Today is my brother's birthday. I'm so excited for him - he turned 30! Just 6 more years until I'll be in the same position. Eek!
Yesterday, he and his wife threw a huge party for him at her parents home in Arkansas. Pretty much my whole family was there for the celebration except me. Moving to North Carolina hasn't gone without the few bumps in the road, and this one was a big one for me. I did fine all day long. I was busy with work until 9:30 that evening and came home to Jared where we snacked on humus and pita chips while watching Mad Men. Dad sent me a few photos of the party with my family all dressed in there cowboy attire and smiles as big as Texas.

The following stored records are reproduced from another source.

(* ===== verification/Naming.v ===== *)
(** * Object names: core/naming, util/hostname

    [naming.Path], its text form and the parser of that form, the kinds, the
    relations between objects, and the validation of host and object names.
    An error of the code is [None]: no caller looks at its text. *)

From S2P Require Import Prelude.
From Stdlib Require Import Ascii.

Open Scope string_scope.

(** ** The functions of package [strings] the parser uses *)

Module strings.

Fixpoint Split (s : string) (sep : ascii) : list string :=
  match s with
  | EmptyString => [""]
  | String c s' =>
      if Ascii.eqb c sep then "" :: Split s' sep
      else match Split s' sep with
           | [] => [String c ""]
           | w :: l => String c w :: l
           end
  end.

(** [strings.SplitN(s, sep, 2)]. *)
Fixpoint SplitN2 (s : string) (sep : ascii) : list string :=
  match s with
  | EmptyString => [""]
  | String c s' =>
      if Ascii.eqb c sep then [""; s']
      else match SplitN2 s' sep with
           | [] => [String c ""]
           | w :: l => String c w :: l
           end
  end.

Fixpoint ContainsChar (s : string) (c : ascii) : bool :=
  match s with
  | EmptyString => false
  | String a s' => Ascii.eqb a c || ContainsChar s' c
  end.

Fixpoint TrimLeft (s cutset : string) : string :=
  match s with
  | EmptyString => ""
  | String a s' => if ContainsChar cutset a then TrimLeft s' cutset else s
  end.

Fixpoint rev_append (s acc : string) : string :=
  match s with
  | EmptyString => acc
  | String a s' => rev_append s' (String a acc)
  end.
(** hardAffinityRefusal: whether no node can start the object, and the objects a
    start that can waits for.  [refused] is whether the reason is not empty. *)
Fixpoint refusalLoop (t : Manager) (nodes : list string) (refused : bool)
    (fl : list naming.Path) : bool * list naming.Path :=
  match nodes with
  | [] => (refused, [])
  | n :: nodes' =>
      match affinityViolations t n with
      | [] => (false, [])
      | violations =>
          let fl' := foldl (fun acc v => match follows v with
                                         | Some p => if decide (p ∈ acc) then acc else (acc ++ [p])%list
                                         | None => acc
                                         end) fl violations in
          if forallb (fun v => match follows v with Some _ => true | None => false end) violations
          then (false, fl')
          else refusalLoop t nodes' true fl'
      end
  end.

Definition hardAffinityRefusal (t : Manager) (nodes : list string) : bool * list naming.Path :=
  refusalLoop t nodes false [].

Definition softAffinityScore (t : Manager) (node : string) : Z :=
  match ActorConfig_ (instConfig t) with
  | None => 0
  | Some cfg =>
      let count l := Z.of_nat (length (List.filter (fun p => isRunning (affineAvail t p node)) l)) in
      (count (SoftAffinity cfg) - count (SoftAntiAffinity cfg))%Z
  end.

Definition sortBySoftAffinity (t : Manager) (candidates : list string) : list string :=
  match ActorConfig_ (instConfig t) with
  | None => candidates
  | Some cfg =>
      if Nat.eqb (length (SoftAffinity cfg) + length (SoftAntiAffinity cfg)) 0 then candidates
      else stable_sort (fun a b => (softAffinityScore t b <? softAffinityScore t a)%Z) candidates
  end.

(** ** The placement policies of main_cmd.go *)

Definition sortWithNodesOrderPolicy (t : Manager) (candidates : list string) : list string :=
  List.filter (Contains candidates) (scopeNodes t).

Definition spreadOrder (p : naming.Path) (candidates : list string) : list string :=
  stable_sort (fun a b => md5.less (md5.Sum (naming.Path_String p ++ a))
                                   (md5.Sum (naming.Path_String p ++ b))) candidates.

Definition sortWithSpreadPolicy (t : Manager) (candidates : list string) : list string :=
  spreadOrder (path t) candidates.

Definition scoreOf (t : Manager) (n : string) : Z :=
  match nodeStats t !! n with Some stats => node.Score stats | None => 0 end.

Definition sortWithScorePolicy (t : Manager) (candidates : list string) : list string :=
  stable_sort (fun a b => (scoreOf t b <? scoreOf t a)%Z) candidates.

Definition lastStartOf (t : Manager) (n : string) : time.Time :=
  match instStatus t !! n with Some st => LastStartedAt st | None => time.zero end.

Definition sortWithLastStartPolicy (t : Manager) (candidates : list string) : list string :=
  stable_sort (fun a b => time.After (lastStartOf t a) (lastStartOf t b)) candidates.

Definition shiftOrder (ordered : list string) (index : Z) : list string :=
  let n := length ordered in
  if Nat.eqb n 0 || (index <=? 0)%Z then ordered
  else
    let i := Z.to_nat (index mod Z.of_nat n) in
    (drop i ordered ++ take i ordered)%list.

Definition sortWithShiftPolicy (t : Manager) (candidates : list string) : list string :=
  shiftOrder (sortWithNodesOrderPolicy t candidates) (naming.ScalerSliceIndex (path t)).

Definition sortByPolicy (t : Manager) (policy : placement.Policy) (candidates : list string) : list string :=
  match policy with
  | placement.NodesOrder => sortWithNodesOrderPolicy t candidates
  | placement.Spread => sortWithSpreadPolicy t candidates
  | placement.Score => sortWithScorePolicy t candidates
  | placement.Shift => sortWithShiftPolicy t candidates
  | placement.LastStart => sortWithLastStartPolicy t candidates
  | _ => []
  end.

Definition sortCandidates (candidates : list string) : M (list string) :=
  a ← actor;
  gets (fun t => sortByPolicy t (object.PlacementPolicy a) candidates).

(** ** Candidates and leaders *)

(** A pair (value, ok) of the code is an option. *)
Definition IsInstanceStatusNotApplicable (t : Manager) (node : string) : option bool :=
  match instStatus t !! node with
  | None => None
  | Some st => Some (bool_decide (Avail st = status.NotApplicable))
  end.

Definition IsInstanceStartFailed (t : Manager) (node : string) : option bool :=
  match GetInstanceMonitor t node with
  | None => None
  | Some mon => Some (bool_decide (State mon = MonitorStateStartFailure))
  end.

Definition IsNodeMonitorStatusRankable (t : Manager) (n : string) : option bool :=
  match nodeMonitor t !! n with
  | None => None
  | Some mon => Some (node.IsRankable (node.State mon))
  end.

Definition isPeerNodeThawing (t : Manager) (nodename : string) : bool :=
  if String.eqb nodename (localhost t) then false
  else match nodeMonitor t !! nodename with
       | None => false
       | Some mon =>
           bool_decide (node.GlobalExpect mon = node.MonitorGlobalExpectUnfrozen) &&
           negb (bool_decide (node.State mon = node.MonitorStateUnfreezeFailure))
       end.

(** The body of the loop of isStartCandidateLeader: whether [node] is a
    candidate. *)
Definition isStartCandidate (t : Manager) (isDaemonDecision : bool) (n : string) : bool :=
  match IsInstanceStatusNotApplicable t n with
  | None | Some true => false
  | Some false =>
      match nodeStatus t !! n, instStatus t !! n with
      | Some nodeStat, Some st =>
          if isDaemonDecision &&
             ((node.IsFrozen nodeStat && negb (isPeerNodeThawing t n)) || IsFrozen st)
          then false
          else if isDaemonDecision &&
             (IsStopped st || negb (Nat.eqb (length (StoppedResources st)) 0))
          then false
          else if provisioned.IsOneOf (Provisioned st) [provisioned.Mixed; provisioned.PFalse]
          then false
          else match IsInstanceStartFailed t n with
               | None | Some true => false
               | Some false =>
                   match IsNodeMonitorStatusRankable t n with
                   | None | Some false => false
                   | Some true => isHardAffinitySatisfied t n
                   end
               end
      | _, _ => false
      end
  end.

Definition startCandidates (t : Manager) (isDaemonDecision : bool) : list string :=
  List.filter (isStartCandidate t isDaemonDecision) (scopeNodes t).

(** [stringslice.Index], [None] for -1. *)
Fixpoint Index (s : string) (l : list string) : option nat :=
  match l with
  | [] => None
  | e :: l' => if String.eqb e s then Some O else S <$> Index s l'
  end.

Definition maxLeaders (a : object.ActorStatus) : M Z :=
  if decide (object.Topology a = topology.Flex) then flexTarget a else ret 1%Z.

(** i >= 0 and i < maxLeaders. *)
Definition isAmongFirst (localhost : string) (candidates : list string) (max : Z) : bool :=
  match Index localhost candidates with
  | None => false
  | Some i => (Z.of_nat i <? max)%Z
  end.

Definition isStartCandidateLeader (isDaemonDecision : bool) : M bool :=
  t ← get;
  sorted ← sortCandidates (startCandidates t isDaemonDecision);
  a ← actor;
  max ← maxLeaders a;
  ret (isAmongFirst (localhost t) (sortBySoftAffinity t sorted) max).

Definition newIsHALeader : M bool := isStartCandidateLeader true.

Definition isLeaderCandidate (t : Manager) (n : string) : bool :=
  match IsInstanceStatusNotApplicable t n, IsInstanceStartFailed t n with
  | Some false, Some false => true
  | _, _ => false
  end.

Definition newIsLeader : M bool :=
  t ← get;
  sorted ← sortCandidates (List.filter (isLeaderCandidate t) (scopeNodes t));
  a ← actor;
  max ← maxLeaders a;
  ret (isAmongFirst (localhost t) sorted max).

Definition updateIsLeader : M unit :=
  t ← get;
  match object.ActorStatus_ (objStatus t) with
  | None => skip
  | Some _ =>
      isLeader ← newIsLeader;
      when (negb (Bool.eqb isLeader (IsLeader (state t))))
        (changed;; set (fun s => s <| IsLeader := isLeader |>));;
      isHALeader ← newIsHALeader;
      when (negb (Bool.eqb isHALeader (IsHALeader (state t))))
        (changed;; set (fun s => s <| IsHALeader := isHALeader |>))
  end.

(** ** Destinations of a switch *)

Definition provisionedInstances (t : Manager) (accept : Status -> bool) : list string :=
  List.filter (fun n => match instStatus t !! n with
                   | None => false
                   | Some st =>
                       provisioned.IsOneOf (Provisioned st)
                         [provisioned.PTrue; provisioned.NotApplicable] && accept st
                   end) (scopeNodes t).

Definition accept_all (_ : Status) : bool := true.

(** nextPlacedAtCandidates: [None] is the error of the node selector. *)
Definition nextPlacedAtCandidates (t : Manager) (want : list string) : option string :=
  match nodeselector_Expand (Join want " ") with
  | None => None
  | Some nodes =>
      let provisionedNodes := provisionedInstances t accept_all in
      Some (Join (List.filter (fun n => match instStatus t !! n with
                                   | None => false
                                   | Some _ => Contains provisionedNodes n
                                               && isHardAffinitySatisfied t n
                                   end) nodes) ",")
  end.

Definition nextPlacedAtCandidate : M string :=
  a ← actor;
  if decide (object.Topology a = topology.Flex) then ret ""
  else
    t ← get;
    sorted ← sortCandidates (scopeNodes t);
    let candidates := sortBySoftAffinity t sorted in
    let provisionedNodes := provisionedInstances t (fun st =>
      status.Is (Avail st) [status.Down; status.StandbyDown; status.StandbyUp]) in
    ret (default "" (head (List.filter (fun c => Contains provisionedNodes c
                                             && isHardAffinitySatisfied t c) candidates))).

(** ** Whether the object runs all it should *)

Definition isObjectStarted (topo : topology.T) (avail : status.T) (upInstancesCount flexTarget : Z) : bool :=
  match topo with
  | topology.Flex => (flexTarget <=? upInstancesCount)%Z
  | topology.Failover => bool_decide (avail = status.Up)
  | topology.Invalid => false
  end.

Definition isStartedActor (a : object.ActorStatus) : bool :=
  isObjectStarted (object.Topology a) (object.Avail a) (object.UpInstancesCount a)
    match object.Flex a with Some f => object.Target f | None => 0 end.

Definition isStarted : M bool := a ← actor; ret (isStartedActor a).

Definition hasInstanceMonitorAndStatusOnPeers (t : Manager) : bool :=
  forallb (fun peer =>
    if String.eqb peer (localhost t) then true
    else match nodeStatus t !! peer with
         | None => true
         | Some _ =>
             match instMonitor t !! peer, instStatus t !! peer with
             | Some mon, Some st =>
                 negb (bool_decide (State mon = MonitorStateInit)) &&
                 negb (time.IsZero (UpdatedAt st))
             | _, _ => false
             end
         end) (Scope (instConfig t)).

Definition isFailoverWarn (a : object.ActorStatus) : bool :=
  bool_decide (object.Topology a = topology.Failover) && bool_decide (object.Avail a = status.Warn).

Definition isHAOrchestrateable : M bool :=
  a ← actor;
  if isFailoverWarn a then ret false
  else if provisioned.IsOneOf (object.Provisioned a) [provisioned.Mixed; provisioned.PFalse]
  then ret false
  else gets hasInstanceMonitorAndStatusOnPeers.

 On my way home from work yesterday, I also learned that one of my best friends from college, Jessie McKennell won ECU homecoming queen 2010. I was so proud of her! This is a woman whose sole purpose in life is to make the name of Christ not only known, but loved. She has been one of the greatest things that ever happened to me . A few weeks ago, I spoke with her, and the school had just announced her as one of the top five candidates. Each nominee now had to give an interview to the Ada Evening News, where she was able to proclaim her faith, and later be printed for all to read. She had no idea she was going to even make it into the top five or even win, but this girl can do anything she sets her mind to do. I wish I could have been there to see her. This excitement and anticipation is so odd for me to feel, because I could normally care less about homecoming queen or any of the sort. But this difference was not only because it's Jessie, but why she was even pursuing it in the first place. She wants all the glory to go to God and no one else. She had won the hearts of college students who didn't even believe in God. She never once denied His name, but had proclaimed it and STILL people who don't even have a religion fell in love with her.
Again, my best friend is experiencing a life change. A fire is in her like I've never seen before - a caution and a cause. She is slow to speak and act, but quick with her passion of Christ. I just got off the phone with her today. The woman is on FIRE! She encourages me in faith, hope and love. At a time in her life when she should be rock bottom, she is standing on top of THE ROCK with her hands lifted high and proclaiming His name and majesty. She excites me every single time I talk to her. She stirs my soul. I hate that I'm not there to personally see this happening. To witness the glory of God at work in someones life. Someone so close and meaningful to me. I love Mechel my bell, with all my heart.
And last but not least, my sister. What a woman of God. I've missed out, my love. But I'm here now - however, the hardest part is I'm not "here" in physical form. My heart aches to be with her - when she's sad, when she's happy. She has always been a source of energy to me that God knew I needed. Like Mechel, she has been a crutch to lean on in so many ways. A day gone by without hearing her voice, is a day to be counted with a pinch of sadness. She's suffered a lot of pain lately, and I can't be there for her. I'm just a sound over the telephone, wishing her peace, love and prayer.

These are very important times in my family and friends' lives, and I'm missing out. But here's the catch - I get to go home to my husband who also loves Jesus more than words can say. And THAT my friends, makes a world of difference. God is sufficient; Jared is sufficient. Jared comforts my heart, when no other man can. I have to say, last night before bed, I so badly wished I could see everyone. However, I know I'm here for a bigger reason. And the love for God is bigger. And the love I have for Taylor, Jessie, Mechel, and Lindsay is bigger. I just want them to know.

 Homesickness is tough, but I can do all things through Christ who strengthens me. I know more people are suffering worse things out there in the world than just homesickness. But I'm here to say that knowing where God has placed you is exactly where you're supposed to be, makes all the pain disappear, and allows peace to inhabit. He is greater. He is higher than any other.